Okta has denied that the hacker group LAPSUS$ breached their service and performed malicious exploits, while LAPSUS$ claims it has gathered significant Okta customer data over the past several months—enough for additional exploits. No matter which claim is found to be accurate, it should still be sounding alarms that looming supply chain attacks are always brewing that could hit an organization’s interlinked business-critical SaaS applications across customers and the high-value data stored in these services. Such attacks rely heavily on risky, over-privileged integrations between services to maneuver across accounts and services, wrecking havoc along the way.
Whether this specific incident leads to supply-chain attacks remains to be seen, but as we increasingly trust third-party vendors to perform business critical functions, including ones like Okta that many organizations highly trust, so does the potential risk of attackers like LAPSUS$ targeting them as the “weakest link” to gain access to a broader mesh of integrated SaaS services increase. This goes double for unvetted and unsanctioned SaaS apps adopted by business units due to the democratization of IT, typically onboarded without security team review or oversight. These third-party apps may have significant vulnerabilities and misconfigurations, or be integrated with business-critical apps (like Microsoft 365, Salesforce, and Google Workspace) through over-privileged integrations that can provide the keys to the kingdom.
It has almost become axiomatic that, in the cloud, “Identity is the new perimeter” to be defended with robust Zero Trust controls. But SaaS security solutions to date have mostly focused on human identities, not non-human identities like direct APIs, SaaS marketplaces, and no/low code platforms (such as Zapier, Workato, Mulesoft, and others), that make the integrated mesh of business applications possible. This oversight significantly expands the potential blast radius of any exploit through the lateral movement of threats once the “weakest link” has been breached.

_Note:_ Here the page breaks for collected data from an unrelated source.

(** Modelled from the spec: [createSNMPClient] of package service is not
    among the sources. The version is chosen from the device record as the
    publisher's [createSNMPClientWithCommunity] does (v1, v3, otherwise
    v2c); the client starts without a socket. *)
Definition createSNMPClient (version : domain.SNMPVersion) : GoSNMP :=
  {| Version :=
       if decide (version = domain.SNMPv1) then gosnmp.Version1
       else if decide (version = domain.SNMPv3) then gosnmp.Version3
       else gosnmp.Version2c;
     Conn := false |}.

Record devicePoller : Type := {
  device : domain.Device;
  profile : option domain.Profile;
  client : option GoSNMP;
  pollCount : Z;
  missingOIDs : gset string;
}.

(** What the poller does on the network, in order. [EvGet] is the GET of a
    batch, [EvGetSingle] the GET of one OID after a failed SNMPv1 batch. *)
Inductive NetEvent : Type :=
| EvConnect
| EvClose
| EvGet (oids : list string)
| EvGetSingle (oid : string).

(** The world outside the poller. The agent answers the n-th network
    operation of the device's poller; [mapOrder] is the order in which the
    Go runtime enumerates a map with the given keys. *)
Record Env : Type := {
  connect : nat -> option string;
  get : nat -> list string -> string + list gosnmp.SnmpPDU;
  mapOrder : list string -> list string;
}.
(** C1. [extract_data_from_text] returns, for every text and file name, a
    record with exactly the five keys; a field none of whose rules yields a
    value is the empty string, and so are all four on a text without any
    label word. *)
Theorem extract_total txt filename :
  exists d,
    extract_data_from_text txt filename = Ok d
    /\ keys d = record_keys
    /\ dict_get "filename" d = Some filename
    /\ (forall f, exists v, dict_get (key_of f) d = Some v)
    /\ (forall f,
          (forall p, In p (rules_of f) -> rule_value f p (clean txt) = None) ->
          dict_get (key_of f) d = Some [])
    /\ (no_labels txt = true -> forall f, dict_get (key_of f) d = Some []).
Proof.
  eexists. split; [apply extract_spec|].
  split; [reflexivity|]. split; [reflexivity|].
  split; [|split].
  - intros f. rewrite record_get. eauto.
  - intros f H. rewrite record_get. apply field_value_empty in H.
    destruct f; rewrite <- H; reflexivity.
  - intros N f. rewrite record_get.
    assert (H : field_value f (clean txt) = []).
    { apply field_value_empty. intros p Hp. apply rule_value_no_match.
      eapply no_labels_no_match; eauto. }
    destruct f; rewrite <- H; reflexivity.
Qed.

Lemma extract_total_witness :
  no_labels (str "Page 3 of 12 -- 4,500 copies") = true
  /\ exists d,
       extract_data_from_text (str "Page 3 of 12 -- 4,500 copies") (str "a.pdf")
         = Ok d
       /\ forall f, dict_get (key_of f) d = Some [].
Proof.
  split; [reflexivity|].
  destruct (extract_total (str "Page 3 of 12 -- 4,500 copies") (str "a.pdf"))
    as (d & E & _ & _ & _ & _ & H).
  exists d. split; [exact E|]. apply H. reflexivity.
Defined.

(** C2. The end-to-end scenario of the specification. *)
Theorem end_to_end_scenario filename :
  extract_data_from_text scenario_text filename =
    Ok (record_of filename (str "Example East") (str "45678") (str "38234")
          (str "1234")).
Proof. vm_compute. reflexivity. Qed.

(** C3. Within a field the rules are tried in list order and the first one
    that yields a value decides the field, whatever later rules match. *)
Theorem first_rule_wins txt filename d f i p v :
  extract_data_from_text txt filename = Ok d ->
  nth_error (rules_of f) i = Some p ->
  rule_value f p (clean txt) = Some v ->
  (forall j q, (j < i)%nat -> nth_error (rules_of f) j = Some q ->
               rule_value f q (clean txt) = None) ->
  dict_get (key_of f) d = Some v.
Proof.
  intros E Hn Hv Hprev. rewrite (extract_get _ _ _ f E). unfold field_value.
  assert (H : first_value f (rules_of f) (clean txt) = Some v).
  { apply first_value_some. eauto. }
  rewrite H. reflexivity.
Qed.

Lemma first_rule_wins_witness :
  rule_value Electors (nth 0 elector_patterns Eps) (clean two_rules_text)
    = Some (str "7")
  /\ rule_value Electors (nth 1 elector_patterns Eps) (clean two_rules_text)
    = Some (str "5")
  /\ exists d,
       extract_data_from_text two_rules_text (str "a.pdf") = Ok d
       /\ dict_get "total_electors" d = Some (str "7").
Proof.
  split; [vm_compute; reflexivity|]. split; [vm_compute; reflexivity|].
  exists (record_of (str "a.pdf") [] (str "7") [] []).
  assert (E : extract_data_from_text two_rules_text (str "a.pdf")
              = Ok (record_of (str "a.pdf") [] (str "7") [] []))
    by (vm_compute; reflexivity).
  split; [exact E|].
  apply (first_rule_wins two_rules_text (str "a.pdf") _ Electors 0
           (nth 0 elector_patterns Eps) (str "7") E).
  - reflexivity.
  - vm_compute; reflexivity.
  - intros j q Hj. lia.
Defined.

Lemma constituency_loop_skip p rest t data g :
  captured p t = Some g -> rejected (strip g) ->
  constituency_loop (p :: rest) t data = constituency_loop rest t data.
Proof.
  intros C R. apply captured_some in C. apply name_ok_rejected in R.
  simpl. rewrite C, R. reflexivity.
Qed.

(** C4. A constituency candidate is trimmed, and it is rejected exactly when
    it has at most three characters or begins, letter case ignored, with
    total, number or election; the loop then goes on with the next rule, and
    the field stays empty when every candidate is rejected. *)
Theorem reject_list_enforced :
  (forall name, name_ok name = false <-> rejected name)
  /\ (forall p rest t data g,
        captured p t = Some g -> rejected (strip g) ->
        constituency_loop (p :: rest) t data = constituency_loop rest t data)
  /\ (forall txt filename d,
        extract_data_from_text txt filename = Ok d ->
        (forall p g, In p constituency_patterns ->
                     captured p (clean txt) = Some g -> rejected (strip g)) ->
        dict_get "constituency_name" d = Some []).
Proof.
  split; [apply name_ok_rejected|]. split; [apply constituency_loop_skip|].
  intros txt filename d E H.
  pose proof (extract_get _ _ _ Constituency E) as G. cbn [key_of] in G.
  rewrite G, field_value_empty; auto.
  intros p Hp. unfold rule_value.
  destruct (captured p (clean txt)) as [g|] eqn:C; auto.
  specialize (H p g Hp C). apply name_ok_rejected in H.
  rewrite H. reflexivity.
Qed.

Lemma reject_list_enforced_witness :
  (captured (nth 1 constituency_patterns Eps) (clean rejected_then_accepted_text)
     = Some (str "Total votes ")
   /\ rejected (strip (str "Total votes "))
   /\ constituency_loop (skipn 1 constituency_patterns)
        (clean rejected_then_accepted_text) (new_record (str "a.pdf"))
      = constituency_loop (skipn 2 constituency_patterns)
          (clean rejected_then_accepted_text) (new_record (str "a.pdf"))
   /\ exists d, extract_data_from_text rejected_then_accepted_text (str "a.pdf")
                = Ok d
                /\ dict_get "constituency_name" d = Some (str "Abcde"))
  /\ exists d, extract_data_from_text all_rejected_text (str "a.pdf") = Ok d
               /\ dict_get "constituency_name" d = Some [].
Proof.
  destruct reject_list_enforced as (_ & Hskip & Hempty).
  assert (C : captured (nth 1 constituency_patterns Eps)
                (clean rejected_then_accepted_text) = Some (str "Total votes "))
    by (vm_compute; reflexivity).
  assert (R : rejected (strip (str "Total votes ")))
    by (right; left; vm_compute; reflexivity).
  split.
  - split; [exact C|]. split; [exact R|]. split.
    + exact (Hskip _ (skipn 2 constituency_patterns) _
               (new_record (str "a.pdf")) _ C R).
    + exists (record_of (str "a.pdf") (str "Abcde") [] [] []).
      split; vm_compute; reflexivity.
  - exists (record_of (str "a.pdf") [] [] [] []).
    split; [vm_compute; reflexivity|].
    apply (Hempty all_rejected_text (str "a.pdf")); [vm_compute; reflexivity|].
    intros p g Hp C'. unfold constituency_patterns in Hp. cbn [In] in Hp.
    destruct Hp as [<- | [<- | [<- | [<- | [<- | []]]]]]; vm_compute in C';
      try discriminate; injection C' as <-;
      right; left; vm_compute; reflexivity.
Defined.

(** * Digit spans *)

Lemma replace_comma s : replace [COMMA] [] s = filter not_comma s.
Proof.
  unfold replace. induction s as [|c s IH]; auto.
  cbn [replace_from startswith List.length pred app filter].
  unfold not_comma at 1. rewrite N.eqb_sym.
  destruct (c =? COMMA); cbn [andb negb]; rewrite IH; reflexivity.
Qed.

Lemma filter_commas_digits s :
  forallb is_digit_or_comma s = true ->
  forallb is_digit (filter not_comma s) = true.
Proof.
  induction s as [|c s IH]; simpl; auto.
  rewrite andb_true_iff. intros [Hc Hs].
  unfold not_comma at 1. unfold is_digit_or_comma in Hc.
  destruct (c =? COMMA); simpl; auto.
  rewrite orb_false_r in Hc. rewrite Hc. auto.
Qed.

Lemma numeric_rules_end_with_digits f :
  is_numeric f = true ->
  Forall (ends_with_group_of digits_commas) (rules_of f).
Proof.
  destruct f; try discriminate; intros _;
    repeat constructor.
Qed.

Lemma captured_span f p t span :
  is_numeric f = true -> In p (rules_of f) -> captured p t = Some span ->
  forallb is_digit_or_comma span = true
  /\ exists pre post, t = pre ++ span ++ post.
Proof.
  intros N Hp C. apply captured_some in C.
  apply re_search_sound in C as (pre & w & post & -> & L).
  pose proof (numeric_rules_end_with_digits f N) as E.
  rewrite Forall_forall in E. specialize (E p Hp).
  destruct (group_lang _ _ _ _ _ L E) as (pre' & span' & -> & G & A).
  injection G as <-. split.
  - apply forallb_forall. intros x Hx. apply digits_commas_spec.
    unfold all_in in A. rewrite Forall_forall in A. auto.
  - exists (pre ++ pre'), post. rewrite <- !app_assoc. reflexivity.
Qed.

Lemma field_value_digits f t :
  is_numeric f = true -> forallb is_digit (field_value f t) = true.
Proof.
  intros N. unfold field_value.
  destruct (first_value f (rules_of f) t) as [v|] eqn:E; auto.
  apply first_value_some in E as (i & p & Hn & Hv & _).
  apply nth_error_In in Hn. unfold rule_value in Hv.
  destruct (captured p t) as [g|] eqn:C; [|discriminate].
  destruct (captured_span f p t g N Hn C) as [D _].
  destruct f; try discriminate; injection Hv as <-;
    rewrite replace_comma; apply filter_commas_digits; auto.
Qed.

(** C5. A numeric field holds digits only; when a rule matched, it is the
    digit span the first matching rule captured, a stretch of digits and
    commas of the cleaned text, with the commas removed and the digits in
    their order. *)
Theorem numeric_fields_digits_only txt filename d f :
  extract_data_from_text txt filename = Ok d ->
  is_numeric f = true ->
  exists v,
    dict_get (key_of f) d = Some v
    /\ forallb is_digit v = true
    /\ forall i p span,
         nth_error (rules_of f) i = Some p ->
         captured p (clean txt) = Some span ->
         (forall j q, (j < i)%nat -> nth_error (rules_of f) j = Some q ->
                      captured q (clean txt) = None) ->
         v = filter not_comma span
         /\ forallb is_digit_or_comma span = true
         /\ exists pre post, clean txt = pre ++ span ++ post.
Proof.
  intros E N. exists (field_value f (clean txt)).
  split; [apply (extract_get _ _ _ f E)|].
  split; [apply field_value_digits; auto|].
  intros i p span Hn C Hprev.
  destruct (captured_span f p _ span N (nth_error_In _ _ Hn) C) as [D O].
  split; [|auto].
  assert (V : first_value f (rules_of f) (clean txt)
              = Some (replace [COMMA] [] span)).
  { apply first_value_some. exists i, p. split; [auto|]. split.
    - unfold rule_value. rewrite C. destruct f; try discriminate; reflexivity.
    - intros j q Hj Hq. unfold rule_value. rewrite (Hprev j q Hj Hq).
      reflexivity. }
  unfold field_value. rewrite V. apply replace_comma.
Qed.
(** A disconnect event for an untracked handle raises and changes nothing. *)
Lemma irq_disconnect_absent (h a b : pyval) (s : state) :
  h ∉ _connections (self s) ->
  _irq _IRQ_CENTRAL_DISCONNECT [h; a; b] s = (Raise (KeyError h), s).
Proof.
  intros Hin. unfold _irq. simpl.
  unfold connections_remove. rewrite !bind_run. simpl.
  rewrite !bind_run. simpl.
  destruct (decide (h ∈ _connections (self s))) as [Hn|_]; [contradiction|reflexivity].
Qed.

(** ** The event callback *)

(** C9: an event whose kind is none of connect, disconnect and indicate-done
    is ignored whatever its payload (the state is unchanged and nothing is
    raised); an indicate-done event with payload
    (conn_handle, value_handle, status) changes nothing and raises nothing,
    for every status value. *)
Theorem irq_unknown_and_indicate_done_inert
    (event : Z) (data : list pyval) (conn_handle value_handle status : pyval)
    (s : state) :
  (event <> _IRQ_CENTRAL_CONNECT ->
   event <> _IRQ_CENTRAL_DISCONNECT ->
   event <> _IRQ_GATTS_INDICATE_DONE ->
   _irq event data s = (Return tt, s)) /\
  _irq _IRQ_GATTS_INDICATE_DONE [conn_handle; value_handle; status] s
    = (Return tt, s).
Proof.
  split; [|reflexivity].
  intros H1 H2 H3. unfold _irq.
  destruct (Z.eqb_spec event _IRQ_CENTRAL_CONNECT); [contradiction|].
  destruct (Z.eqb_spec event _IRQ_CENTRAL_DISCONNECT); [contradiction|].
  destruct (Z.eqb_spec event _IRQ_GATTS_INDICATE_DONE); [contradiction|].
  reflexivity.
Qed.

Lemma irq_unknown_and_indicate_done_inert_witness :
  _irq 3 [VInt 0; VInt 1; VBytes [x00]] sample_state = (Return tt, sample_state) /\
  _irq _IRQ_GATTS_INDICATE_DONE [VInt 0; VInt 12; VInt 255] sample_state
    = (Return tt, sample_state).
Proof.
  pose proof (irq_unknown_and_indicate_done_inert 3 [VInt 0; VInt 1; VBytes [x00]]
                (VInt 0) (VInt 12) (VInt 255) sample_state) as [H1 H2].
  split; [apply H1; discriminate | exact H2].
Defined.

(** C8: a connect event for a handle that is already tracked returns
    normally and leaves the whole state, hence the connection set, as it was;
    the connection set holds no handle twice. *)
Theorem irq_connect_idempotent (h addr_type addr : pyval) (s : state) :
  h ∈ connections s ->
  _irq _IRQ_CENTRAL_CONNECT [h; addr_type; addr] s = (Return tt, s) /\
  NoDup (elements (connections (snd (_irq _IRQ_CENTRAL_CONNECT [h; addr_type; addr] s)))).
Proof.
  intros Hin. split; [|apply NoDup_elements].
  rewrite irq_connect. unfold set_connections, connections in *.
  replace ({[h]} ∪ _connections (self s)) with (_connections (self s))
    by (symmetry; apply subseteq_union_1_L; set_solver).
  rewrite env_eta, state_eta. reflexivity.
Qed.

Lemma connected_state_tracks_1 : VInt 1 ∈ connections connected_state.
Proof. unfold connected_state, connections. simpl. set_solver. Qed.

To address this oversight, IT security teams need to ensure robust Zero Trust security controls on the access they, or other business units, provide third-party vendors into corporate environments. What does this mean?
- Maintain Compliance Visibility & Auditing for Third-Party Apps and Integrations
Regularly audit your SaaS services to uncover shadow integrations, high-risk apps, and over-privileged integrations. This provides compliance visibility and auditing trails both if a breach occurs, and to maintain constant visibility even if one doesn’t. It also helps baseline your risk level as you move to reduce your third-party integration risks and monitor for changes over time, such as the unsanctioned adoption of new services and integrations or instances of privilege drift, which continually occur.
- Offboard Unnecessary & Risky Integrations
As a necessary second step, you should quickly offboard any unnecessary third-party vendors and integrations. This includes ones that have been abandoned after initial evaluation but never turned off, the departure of the app owner/admin, or just plain falling into disuse, as well as those apps and integrations that have been vetted and found to be high risk. This will reduce your potential non-human attack surface by reducing the number of unnecessary or high risk integrations into your sanctioned business-critical SaaS apps that can be exploited in the event of a supply chain attack.
- Maintain a State of Least Privilege Access for All Third-Party Integrations
The third step is to apply least privilege policies to ensure integrations have only the level of permissions necessary to function nominally. The truth is most business users tend to over-privilege their integrations, increasing the opportunity for bad actors to perform damaging cross-service exploits. This includes both continuous monitoring for application and privilege changes, but also auto mitigating the risks.
One often overlooked point is that such a security regime is most effective when you democratize SaaS integration risk mitigation, since they are the ones adopting these services in the first place. Alerting the application owners when a risky app or over-privileged integration is discovered, and guiding them to mitigate them themselves, will not only help build awareness around the need to prevent risky adoption of integrations going forward, but also avoid disruptions in business continuity that can be caused by over-vigilant security personnel cutting off an integration without the collaboration of the service owner.